Geographically, Mexico is a country rich with sunlight, wind, geothermal and water resources, all with great potentials for the development of renewable energies. However, not only are the nation’s energy demands still heavily dependent on hydrocarbons, but also the government has committed to reach only 50% of renewable energy by 2050. The energy and industry sectors are aiming to reach 35% of clean energy by 2024, and 43% by 2030. The Ministry of Energy is looking to implement its long-term plans through the modernization of the energy sector and to provide more support to research, technology development, and human resources, as well as a focus on production of services and goods with clean energies. All of this is intended to become easier thanks to the Energy Reform of 2013, which has allowed the energy market to be open for private interests and more competition for the first time since 1938.

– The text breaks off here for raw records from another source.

(* ===== verification/FrontendInvariant.v ===== *)
(** * What every history of the frontend manager keeps

    The invariant has five parts: starts with their reservations, sessions, closings
    with the locks of pages, the calls made under those locks, and the pages of
    abandoned starts.  Each part is kept by every move; a part
    depends on few projections of the state, so most moves keep it by a frame
    lemma. *)
From S2P Require Import Prelude Utf8 PyStr Models Paths Database Json Approvals ReadText DevServers Frontend FrontendMoves.

Open Scope Z_scope.

(** ** Views of the tasks *)

Definition start_of (s : manager) (t : nat) : option (start_info * start_stage) :=
  match tasks s !! t with Some (StartTask i st) => Some (i, st) | _ => None end.
Definition operation_of (s : manager) (t : nat) : option (operation_request * caller * operation_stage) :=
  match tasks s !! t with Some (OperationTask q c st) => Some (q, c, st) | _ => None end.
Definition close_of (s : manager) (t : nat) : option (str * close_stage) :=
  match tasks s !! t with Some (CloseTask sid st) => Some (sid, st) | _ => None end.
Definition cleanup_of (s : manager) (t : nat) : option (nat * close_stage) :=
  match tasks s !! t with Some (CleanupTask id st) => Some (id, st) | _ => None end.

Lemma start_of_task s t i st : tasks s !! t = Some (StartTask i st) -> start_of s t = Some (i, st).
Proof. unfold start_of. by intros ->. Qed.
Lemma operation_of_task s t q c st : tasks s !! t = Some (OperationTask q c st) -> operation_of s t = Some (q, c, st).
Proof. unfold operation_of. by intros ->. Qed.
Lemma close_of_task s t sid st : tasks s !! t = Some (CloseTask sid st) -> close_of s t = Some (sid, st).
Proof. unfold close_of. by intros ->. Qed.
Lemma cleanup_of_task s t id st : tasks s !! t = Some (CleanupTask id st) -> cleanup_of s t = Some (id, st).
Proof. unfold cleanup_of. by intros ->. Qed.

(** What never changes of a session object. *)
Definition statics (o : FrontendSession) :=
  (fs_project_id o, fs_browser o, fs_created_at o, (fs_grant_id o, fs_link_id o), (fs_project_root o, fs_root_fingerprint o, fs_project_mode o),
   fs_security_generation o).

(** ** The tables *)

Record starts_ok (s : manager) : Prop := {
  st_running : forall t i st, start_of s t = Some (i, st) -> running st = true ->
    key_ok i /\ _project_starts s !! project_of i = Some (si_key i) /\ _start_tasks s !! si_key i = Some (si_digest i, t) /\
    _project_sessions s !! project_of i = None /\ (active st = true -> _partial_cleanups s !! project_of i = None);
  st_project : forall t i st, start_of s t = Some (i, st) ->
    match st with SAsking p _ _ | SAcquiring p _ _ | SOpening p _ _ _ _ => project_id p = project_of i | _ => True end;
}.
(** ** Every event *)

Lemma event_moves s e : tables s -> moves s (step sha256_hex unicode_decimal account device s e).
Proof.
  intros Hs. destruct e; cbn [step].
  - by apply start_session_moves.
  - destruct (tasks s !! t) as [[i st| | |]|] eqn:Ht; try done. destruct st; try done. apply start_segment_moves. by apply start_begins_goes.
  - destruct (tasks s !! t) as [[i st| | |]|] eqn:Ht; try done. destruct st as [|p c g| | | |]; try done. apply start_segment_moves.
    apply (start_approved_goes t i (SAsking p c g)); [done|done| |eauto]. apply (st_project _ (tb_starts _ Hs) t i (SAsking p c g)). by apply start_of_task.
  - destruct (tasks s !! t) as [[i st| | |]|] eqn:Ht; try done. destruct st; try done. destruct answer as [v|e]; [|by eapply abandon_moves].
    apply start_segment_moves. by apply start_acquired_goes.
  - destruct (tasks s !! t) as [[i st| | |]|] eqn:Ht; try done. destruct st; try done. destruct answer as [page|e]; [|by eapply abandon_moves].
    destruct (known_page page s || _) eqn:Hk; [done|]. apply orb_false_iff in Hk as [Hk Hsid]. apply bool_decide_eq_false, eq_None_not_Some in Hsid.
    by apply start_opened_moves.
  - destruct (tasks s !! t) as [[i st| | |]|] eqn:Ht; try done. destruct st; try done. apply moves_one. by apply (mv_end s t i _ (Err e) Ht).
  - destruct (tasks s !! t) as [[i st| | |]|] eqn:Ht; try done. destruct st; try done. apply moves_one. by apply mv_leak.
  - revert s Hs. change (steps (_get_session q c now verified ;;; spawn (OperationTask q c OWaiting))). apply steps_bind.
    + apply steps_bind; [by apply steps_reads|]. intros []; [apply steps_ensure_session|by apply steps_reads].
    + intros _ s _. apply moves_one. by apply (mv_request s _ q c (spawn_fresh s)).
  - destruct (tasks s !! t) as [[|q c st| |]|] eqn:Ht; try done. destruct st; try done. destruct (lock_free _ s) eqn:Hl; [|done]. by apply operation_enters_moves.
  - destruct (tasks s !! t) as [[|q c st| |]|] eqn:Ht; try done. destruct st; try done. apply moves_one. by apply mv_cancelled.
  - destruct (tasks s !! t) as [[|q c st| |]|] eqn:Ht; try done. destruct st; try done. destruct (known_snapshot snap s || _) eqn:Hk; [done|].
    apply orb_false_iff in Hk as [Hk Hf%negb_false_iff]. by apply operation_returns_moves.
  - by apply stop_request_moves.
  - destruct (tasks s !! t) as [[| |sid st|]|] eqn:Ht; try done. destruct st; try done. destruct (lock_free _ s) eqn:Hl; [|done]. by apply close_begins_moves.
  - destruct (tasks s !! t) as [[| |sid st|]|] eqn:Ht; try done. destruct st; try done. by apply close_page_done_moves.
  - destruct (tasks s !! t) as [[| |sid st|]|] eqn:Ht; try done. destruct st; try done. by apply close_server_done_moves.
  - destruct (tasks s !! t) as [[| | |id st]|] eqn:Ht; try done. destruct st; try done. by apply cleanup_begins_moves.
  - destruct (tasks s !! t) as [[| | |id st]|] eqn:Ht; try done. destruct st; try done. by apply cleanup_page_done_moves.
  - destruct (tasks s !! t) as [[| | |id st]|] eqn:Ht; try done. destruct st; try done. by apply cleanup_server_done_moves.
  - by apply close_project_moves.
  - by apply close_sessions_moves.
  - by apply cancel_pending_moves.
  - by apply reap_moves.
  - by apply cancel_pending_moves.
  - by apply close_all_moves.
  - destruct (keyed a) eqn:Hk; [|done]. apply moves_one, mv_quiet. by split.
Qed.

The issue with Mexico’s long-term targets is that they have remained the same since 2008, when Mexico passed a law establishing its clean energy generation targets, which includes more than just renewable sources. Sources also include cogeneration with natural gas and nuclear power. Carbon capture and storage in thermoelectric power plants are also considered under this definition. This law hasn’t changed since 2008, even with the government’s ambitious goals for the Paris Agreement negotiations and the enactment of an Energy Transition Law in 2015.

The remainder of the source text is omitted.